For the 31st consecutive year, the Athens Photo Festival brings together the works of local and international photographers, during an almost two month long series of events and exhibitions.
The festival aims to support aspiring photographers through multiple learning opportunities including the talent lab, where 15 artists have been chosen for intensive guidance, as well as open talks with established photographers and portfolio reviews, where anyone has the opportunity to get constructive criticism on their work from internationally acclaimed experts.
 
For the main exhibition, located at the Benaki Museum’s Pireos Street Annexe, over a hundred artworks have been selected (following an open call for submissions). It features photos from emerging as well as established photographers from 32 countries. It also includes multimedia projects and photo books.

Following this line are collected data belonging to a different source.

(* ===== verification/XgsSecurity.v ===== *)
(** * XGS-PON security

    src/internal/xgssecurity/security.go: the keys of ITU-T G.9807.1 and the integrity codes of
    PLOAM messages and of OMCI frames.  AES-CMAC (crypto/aes and github.com/aead/cmac) is the
    interface [CMAC]. *)

From S2P Require Import Prelude GoStd.

(** [cmac.Sum] of a message with [aes.NewCipher] of a key: a tag of the size asked for, which there
    is for a key of 16 bytes and a size of 1 to 16. *)
Class CMAC := {
  cmacSum : list Z → list Z → Z → option (list Z);
  cmacSum_length key message size tag :
    cmacSum key message size = Some tag → Z.of_nat (length tag) = size;
  cmacSum_some key message size :
    length key = 16%nat → 1 ≤ size ≤ 16 → is_Some (cmacSum key message size)
}.

Definition KeySize : Z := 16.
Definition RegistrationSize : Z := 36.
Definition SerialSize : Z := 8.
Definition PONTagSize : Z := 8.
Definition PLOAMSize : Z := 48.
Definition PLOAMContentSize : Z := 40.
Definition PLOAMMICSize : Z := 8.
Definition OMCIMICSize : Z := 4.

(** [Direction], a byte. *)
Definition Downstream : Z := 0x01.
Definition Upstream : Z := 0x02.

Definition defaultKey : list Z := repeat 0x55 16.
Definition omciIntegrityLabel : list Z := bytesOf "OMCIIntegrityKey".
Definition ploamIntegrityLabel : list Z := bytesOf "PLOAMIntegrtyKey".
Definition keyEncryptionLabel : list Z := bytesOf "KeyEncryptionKey".
Definition sessionKeyLabel : list Z := bytesOf "SessionK".

Record Keys := mkKeys {
  ks_MSK : list Z;
  ks_Session : list Z;
  ks_OMCI : list Z;
  ks_PLOAM : list Z;
  ks_KEK : list Z
}.

Inductive SecurityError :=
| BadLength
| BadDirection
| EmptyContent
| CipherFailed
| MICMismatch.

(** [len(value) != size]. *)
Definition hasSize (value : list Z) (size : Z) : bool := Z.of_nat (length value) =? size.

(** [copy] of a slice into an array of [size] zero bytes. *)
Definition copyArray (size : Z) (value : list Z) : list Z :=
  take (Z.to_nat size) (value ++ repeat 0 (Z.to_nat size)).

Definition validateDirection (direction : Z) : Res SecurityError unit :=
  guard_err (negb (direction =? Downstream) && negb (direction =? Upstream)) BadDirection.

Section security.
Context {C : CMAC}.

Definition sum (key message : list Z) (size : Z) : Res SecurityError (list Z) :=
  _ ← guard_err (negb (hasSize key KeySize)) BadLength;
  match cmacSum key message size with
  | Some tag => Ok tag
  | None => Err CipherFailed
  end.

Definition sum128 (key message : list Z) : Res SecurityError (list Z) :=
  tag ← sum key message KeySize;
  Ok (copyArray KeySize tag).

Definition DefaultPLOAMKey : list Z := defaultKey.

Definition DeriveSharedKeys (msk serial ponTag : list Z) : Res SecurityError Keys :=
  _ ← guard_err (negb (hasSize msk KeySize)) BadLength;
  _ ← guard_err (negb (hasSize serial SerialSize)) BadLength;
  _ ← guard_err (negb (hasSize ponTag PONTagSize)) BadLength;
  let msk := copyArray KeySize msk in
  session ← sum128 msk (serial ++ ponTag ++ sessionKeyLabel);
  omci ← sum128 session omciIntegrityLabel;
  ploam ← sum128 session ploamIntegrityLabel;
  kek ← sum128 session keyEncryptionLabel;
  Ok (mkKeys msk session omci ploam kek).

Definition DeriveRegistrationKeys (registrationID serial ponTag : list Z) : Res SecurityError Keys :=
  _ ← guard_err (negb (hasSize registrationID RegistrationSize)) BadLength;
  msk ← sum128 defaultKey registrationID;
  DeriveSharedKeys msk serial ponTag.

Definition PLOAMMIC (key : list Z) (direction : Z) (content : list Z) : Res SecurityError (list Z) :=
  _ ← validateDirection direction;
  _ ← guard_err (negb (hasSize content PLOAMContentSize)) BadLength;
  tag ← sum key (direction :: content) PLOAMMICSize;
  Ok (copyArray PLOAMMICSize tag).

Definition VerifyPLOAM (key : list Z) (direction : Z) (frame : list Z) : Res SecurityError unit :=
  _ ← guard_err (negb (hasSize frame PLOAMSize)) BadLength;
  expected ← PLOAMMIC key direction (take (Z.to_nat PLOAMContentSize) frame);
  guard_err (negb (bool_decide (expected = drop (Z.to_nat PLOAMContentSize) frame))) MICMismatch.

Definition OMCIMIC (key : list Z) (direction : Z) (content : list Z) : Res SecurityError (list Z) :=
  _ ← validateDirection direction;
  _ ← guard_err (bool_decide (content = [])) EmptyContent;
  tag ← sum key (direction :: content) OMCIMICSize;
  Ok (copyArray OMCIMICSize tag).

Definition VerifyOMCI (key : list Z) (direction : Z) (frame : list Z) : Res SecurityError unit :=
  _ ← guard_err (Z.of_nat (length frame) <=? OMCIMICSize) BadLength;
  let content := take (length frame - Z.to_nat OMCIMICSize) frame in
  expected ← OMCIMIC key direction content;
  guard_err (negb (bool_decide (expected = drop (length content) frame))) MICMismatch.

(** ** Properties *)

Lemma copyArray_id size tag : Z.of_nat (length tag) = size → copyArray size tag = tag.
Proof. intros <-. unfold copyArray. rewrite Nat2Z.id. by rewrite take_app_length. Qed.

Lemma sum_Ok key message size tag : sum key message size = Ok tag → length key = 16%nat ∧ Z.of_nat (length tag) = size.
Proof.
  unfold sum, hasSize, KeySize. destruct (Z.eqb_spec (Z.of_nat (length key)) 16) as [Hk|]; [|done]. cbn [negb guard_err mbind Res_bind].
  destruct (cmacSum key message size) eqn:Ht; [|done]. intros [= <-]. split; [lia|by eapply cmacSum_length].
Qed.

Lemma sum_some key message size : length key = 16%nat → 1 ≤ size ≤ 16 → ∃ tag, sum key message size = Ok tag.
Proof.
  intros Hk Hs. unfold sum, hasSize, KeySize. rewrite Hk. cbn.
  destruct (cmacSum_some key message size Hk Hs) as [tag ->]. by exists tag.
Qed.

Lemma sum128_some key message : length key = 16%nat → ∃ tag, sum128 key message = Ok tag ∧ length tag = 16%nat.
Proof.
  intros Hk. unfold sum128. destruct (sum_some key message 16 Hk ltac:(lia)) as [tag Ht]. unfold KeySize. rewrite Ht.
  apply sum_Ok in Ht as [_ Hl]. exists tag. cbn [mbind Res_bind]. rewrite copyArray_id by done. split; [done|lia].
Qed.

Lemma validateDirection_Ok direction : validateDirection direction = Ok tt ↔ direction = Downstream ∨ direction = Upstream.
Proof.
  unfold validateDirection, guard_err. destruct (Z.eqb_spec direction Downstream), (Z.eqb_spec direction Upstream);
    cbn; naive_solver.
Qed.

(** The integrity code of an OMCI frame, where it has one. *)
Lemma OMCIMIC_Ok key direction content mic :
  OMCIMIC key direction content = Ok mic ↔
  (direction = Downstream ∨ direction = Upstream) ∧ content ≠ [] ∧ length key = 16%nat ∧
  cmacSum key (direction :: content) 4 = Some mic.
Proof.
  unfold OMCIMIC. rewrite <- validateDirection_Ok.
  destruct (validateDirection direction) as [[]|]; [|naive_solver]. cbn [mbind Res_bind]. unfold OMCIMICSize.
  case_bool_decide as Hc; cbn; [naive_solver|]. unfold sum, hasSize, KeySize.
  destruct (Z.eqb_spec (Z.of_nat (length key)) 16) as [Hk|Hk]; cbn; [|split; [done|intros (_ & _ & ? & _); lia]].
  destruct (cmacSum key (direction :: content) 4) as [tag|] eqn:Ht; cbn; [|naive_solver].
  rewrite copyArray_id by (by eapply cmacSum_length). split; [intros [= ->]; split_and!; [done|done|lia|done]|].
  by intros (_ & _ & _ & [= ->]).
Qed.

Lemma PLOAMMIC_Ok key direction content mic :
  PLOAMMIC key direction content = Ok mic ↔
  (direction = Downstream ∨ direction = Upstream) ∧ length content = 40%nat ∧ length key = 16%nat ∧
  cmacSum key (direction :: content) 8 = Some mic.
Proof.
  unfold PLOAMMIC. rewrite <- validateDirection_Ok.
  destruct (validateDirection direction) as [[]|]; [|naive_solver]. cbn [mbind Res_bind]. unfold PLOAMMICSize, hasSize, PLOAMContentSize.
  destruct (Z.eqb_spec (Z.of_nat (length content)) 40) as [Hc|Hc]; cbn; [|split; [done|intros (_ & ? & _); lia]].
  unfold sum, hasSize, KeySize.
  destruct (Z.eqb_spec (Z.of_nat (length key)) 16) as [Hk|Hk]; cbn; [|split; [done|intros (_ & _ & ? & _); lia]].
  destruct (cmacSum key (direction :: content) 8) as [tag|] eqn:Ht; cbn; [|naive_solver].
  rewrite copyArray_id by (by eapply cmacSum_length). split; [intros [= ->]; split_and!; [done|lia|lia|done]|].
  by intros (_ & _ & _ & [= ->]).
Qed.

Lemma verify_tag (content expected frame : list Z) :
  take (length content) frame = content →
  guard_err (negb (bool_decide (expected = drop (length content) frame))) MICMismatch = Ok tt ↔ frame = content ++ expected.
Proof.
  intros Ht. rewrite guard_err_iff, negb_false_iff, bool_decide_eq_true.
  pose proof (take_drop (length content) frame) as Hf. rewrite Ht in Hf. split.
  - by intros ->.
  - intros ->. by rewrite drop_app_length.
Qed.

Lemma VerifyOMCI_exact key direction frame :
  VerifyOMCI key direction frame = Ok tt ↔
  ∃ content mic, frame = content ++ mic ∧ OMCIMIC key direction content = Ok mic.
Proof.
  unfold VerifyOMCI, OMCIMICSize. split.
  - intros H. apply guard_err_bind_Ok in H as [Hl%Z.leb_gt H]. apply Res_bind_Ok in H as (mic & Hm & H).
    change (Z.to_nat 4) with 4%nat in *. set (content := take (length frame - 4) frame) in *.
    exists content, mic. split; [|done]. apply verify_tag in H; [done|].
    unfold content. rewrite length_take. by rewrite Nat.min_l by lia.
  - intros (content & mic & -> & Hm). pose proof Hm as (_ & Hc & _ & Ht)%OMCIMIC_Ok. apply cmacSum_length in Ht.
    rewrite length_app. destruct content as [|x content]; [done|]. cbn [length].
    apply guard_err_bind_Ok. split; [apply Z.leb_gt; lia|]. change (Z.to_nat 4) with 4%nat.
    replace (take (S (length content) + length mic - 4) ((x :: content) ++ mic)) with (x :: content).
    + rewrite Hm. cbn [mbind Res_bind]. by apply verify_tag; [rewrite take_app_length|].
    + rewrite take_app_le by (cbn [length]; lia). rewrite take_ge; [done|cbn [length]; lia].
Qed.

Lemma VerifyPLOAM_exact key direction frame :
  VerifyPLOAM key direction frame = Ok tt ↔
  ∃ content mic, frame = content ++ mic ∧ PLOAMMIC key direction content = Ok mic.
Proof.
  unfold VerifyPLOAM, PLOAMSize, PLOAMContentSize, hasSize. change (Z.to_nat 40) with 40%nat. split.
  - intros H. apply guard_err_bind_Ok in H as [Hl%negb_false_iff%Z.eqb_eq H]. apply Res_bind_Ok in H as (mic & Hm & H).
    exists (take 40 frame), mic. split; [|done].
    assert (length (take 40 frame) = 40%nat) as H40 by (rewrite length_take; lia).
    apply (verify_tag (take 40 frame)); [by rewrite H40|]. by rewrite H40.
  - intros (content & mic & -> & Hm). pose proof Hm as (_ & Hc & _ & Ht)%PLOAMMIC_Ok. apply cmacSum_length in Ht.
    rewrite length_app, Hc. apply guard_err_bind_Ok. split; [apply negb_false_iff, Z.eqb_eq; lia|].
    rewrite <- Hc, take_app_length, Hm. cbn [mbind Res_bind]. by apply verify_tag; [rewrite take_app_length|].
Qed.

Lemma DeriveSharedKeys_Ok msk serial ponTag :
  length msk = 16%nat → length serial = 8%nat → length ponTag = 8%nat →
  ∃ keys, DeriveSharedKeys msk serial ponTag = Ok keys ∧ length (ks_OMCI keys) = 16%nat ∧ length (ks_PLOAM keys) = 16%nat.
Proof.
  intros H1 H2 H3. unfold DeriveSharedKeys, hasSize, KeySize, SerialSize, PONTagSize. rewrite H1, H2, H3.
  cbn [negb Z.eqb Z.of_nat Pos.of_succ_nat Pos.succ Pos.eqb guard_err mbind Res_bind]. cbv zeta.
  rewrite copyArray_id by lia.
  destruct (sum128_some msk (serial ++ ponTag ++ sessionKeyLabel) H1) as (session & -> & Hs). cbn [mbind Res_bind].
  destruct (sum128_some session omciIntegrityLabel Hs) as (omci & -> & Ho). cbn [mbind Res_bind].
  destruct (sum128_some session ploamIntegrityLabel Hs) as (ploam & -> & Hp). cbn [mbind Res_bind].
  destruct (sum128_some session keyEncryptionLabel Hs) as (kek & -> & _). cbn [mbind Res_bind].
  by eexists.
Qed.

Lemma DeriveRegistrationKeys_Ok registrationID serial ponTag :
  length registrationID = 36%nat → length serial = 8%nat → length ponTag = 8%nat →
  ∃ keys, DeriveRegistrationKeys registrationID serial ponTag = Ok keys ∧
    length (ks_OMCI keys) = 16%nat ∧ length (ks_PLOAM keys) = 16%nat.
Proof.
  intros H1 H2 H3. unfold DeriveRegistrationKeys, hasSize, RegistrationSize. rewrite H1.
  cbn [negb Z.eqb Z.of_nat Pos.of_succ_nat Pos.succ Pos.eqb guard_err mbind Res_bind].
  destruct (sum128_some defaultKey registrationID eq_refl) as (msk & -> & Hm). cbn [mbind Res_bind].
  by apply DeriveSharedKeys_Ok.
Qed.

Lemma DeriveRegistrationKeys_sizes registrationID serial ponTag keys :
  DeriveRegistrationKeys registrationID serial ponTag = Ok keys →
  length registrationID = 36%nat ∧ length serial = 8%nat ∧ length ponTag = 8%nat.
Proof.
  unfold DeriveRegistrationKeys, DeriveSharedKeys, hasSize, RegistrationSize, SerialSize, PONTagSize. intros H.
  apply guard_err_bind_Ok in H as [H1%negb_false_iff%Z.eqb_eq H]. apply Res_bind_Ok in H as (msk & _ & H).
  apply guard_err_bind_Ok in H as [_ H]. apply guard_err_bind_Ok in H as [H2%negb_false_iff%Z.eqb_eq H].
  apply guard_err_bind_Ok in H as [H3%negb_false_iff%Z.eqb_eq _]. lia.
Qed.

(** A frame is accepted exactly when it is a content followed by its own integrity code: of OMCI, a
    content that is not empty and 4 bytes; of PLOAM, 40 bytes and 8 bytes.  And with parameters of
    the right sizes the keys are always derived, each of 16 bytes, so that with them every content
    has its code. *)
Theorem mic_exact :
  (∀ key direction frame, VerifyOMCI key direction frame = Ok tt ↔
     ∃ content mic, frame = content ++ mic ∧ OMCIMIC key direction content = Ok mic) ∧
  (∀ key direction frame, VerifyPLOAM key direction frame = Ok tt ↔
     ∃ content mic, frame = content ++ mic ∧ PLOAMMIC key direction content = Ok mic) ∧
  (∀ registrationID serial ponTag,
     (∃ keys, DeriveRegistrationKeys registrationID serial ponTag = Ok keys) ↔
     length registrationID = 36%nat ∧ length serial = 8%nat ∧ length ponTag = 8%nat) ∧
  (∀ registrationID serial ponTag keys direction content,
     DeriveRegistrationKeys registrationID serial ponTag = Ok keys → direction = Downstream ∨ direction = Upstream →
     (content ≠ [] → ∃ mic, OMCIMIC (ks_OMCI keys) direction content = Ok mic) ∧
     (length content = 40%nat → ∃ mic, PLOAMMIC (ks_PLOAM keys) direction content = Ok mic)).
Proof.
  split; [apply VerifyOMCI_exact|split; [apply VerifyPLOAM_exact|split]].
  - intros registrationID serial ponTag. split.
    + intros [keys Hk]. by eapply DeriveRegistrationKeys_sizes.
    + intros (H1 & H2 & H3). destruct (DeriveRegistrationKeys_Ok _ _ _ H1 H2 H3) as (keys & Hk & _). by exists keys.
  - intros registrationID serial ponTag keys direction content Hk Hd.
    destruct (DeriveRegistrationKeys_sizes _ _ _ _ Hk) as (H1 & H2 & H3).
    destruct (DeriveRegistrationKeys_Ok _ _ _ H1 H2 H3) as (keys' & Hk' & Ho & Hp).
    assert (keys' = keys) as -> by congruence. split; intros Hc.
    + destruct (cmacSum_some (ks_OMCI keys) (direction :: content) 4 Ho ltac:(lia)) as [mic Hm].
      exists mic. by apply OMCIMIC_Ok.
    + destruct (cmacSum_some (ks_PLOAM keys) (direction :: content) 8 Hp ltac:(lia)) as [mic Hm].
      exists mic. by apply PLOAMMIC_Ok.
Qed.
End security.

(** A function with the laws of the interface. *)
Definition sampleCMAC : CMAC.
Proof.
  refine {| cmacSum key message size :=
    if (length key =? 16)%nat && (1 <=? size) && (size <=? 16)
    then Some (map (λ i, (foldr Z.add 0 message + Z.of_nat i) mod 256) (seq 0 (Z.to_nat size))) else None |}.
  - intros key message size tag. destruct (_ && _) eqn:Hc; [|done]. intros [= <-].
    rewrite length_map, length_seq. rewrite !andb_true_iff in Hc. lia.
  - intros key message size -> Hs. destruct (_ && _) eqn:Hc; [by eexists|].
    rewrite !andb_false_iff in Hc. cbn in Hc. lia.
Defined.

(** A frame with the code of its content is accepted, the same frame the other way is not. *)
Lemma mic_exact_witness :
  let key := repeat 7 16 in
  let frame := [1; 2; 3] ++ [7; 8; 9; 10] in
  @VerifyOMCI sampleCMAC key Downstream frame = Ok tt ∧ @VerifyOMCI sampleCMAC key Upstream frame = Err MICMismatch.
Proof.
  intros key frame. split; [|vm_compute; reflexivity].
  apply (proj1 (@mic_exact sampleCMAC)). exists [1; 2; 3], [7; 8; 9; 10]. split; [reflexivity|vm_compute; reflexivity].
Defined.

Find some of our favorite photographs from the exhibition below.
Leonard Suryajaya (ID)
Bunda
Often representing the particularity of his upbringing as an Indonesian citizen of Chinese descent, Suryajaya uses photography to test the boundaries of intimacy, community, and family.
 
Petros Efstathiadis (GR)
Gold rush
Inspired by the new gas pipeline running through his home village of Liparo, Greece, Efstathiadis created large sculpturesin the village resembling buildings and machines from the time of the Californian gold rush.
Sanne De Wilde (BE)
The Island of the Colorblind
De Wilde portrays an island in the Pacific Ocean whose inhabitants – descendants of a late eighteenth century king with achromatopsia, all see the world in black and white.
Charlotte Mano (FR)
Blind visions
Having realized, through her work, that she didn’t actually know the people closest to her, Mano’s photos of her own family makes them look like ghosts, silent and anonymous.
 
Mari Masouridou (GR)
The Nameless Dread
Masouridou uses photographs as visual representation and projections of fears and the negative feelings she had as a child.
Marco Marzocchi (IT)
Oyster
Marzocchi’s visual diary “Oyster” – created as a way to understand his absent parents, and to forgive and let go of a dysfunctional childhood – consists of archival and original imagery.
 
Viacheslav Poliakov (UA)
Lviv–God’s Will
Photographing objects in the urban environment that he sees as having been “formed by accidental interaction of unrelated people”, or by God’s will, he doesn’t interfere with his objects, but simply removes the backgrounds.
Vanja Bucan (SI)
Sequences of Truth and Deception
Portraying the human relationship to nature, Bucan’s images deal with the notion that humans possess conditional love towards nature, loving it’s beauty but also detaching ourselves from it, and ignoring our destruction of it.
 
Jonny Briggs (GB)
Familiar Familial
Using staged installations, Briggs attempts to recapture his own childhood through adult eyes, acknowledging the “constructed reality of the family”.
Diego Moreno (MX)
Huésped (Guest)
Using photography to challenge his own culture and the domestic violence he grew up with, Moreno’s images explore subjects such as body, affection, desire, contact, and bonds.
Harit Shrikhao (TH)
Trial and Error
Inspired by fetish fantasies, Hindu religious allegories and classic Thai imagery, Shrikhao also uses photography to comment on the sacred status of the monarchy in his homeland.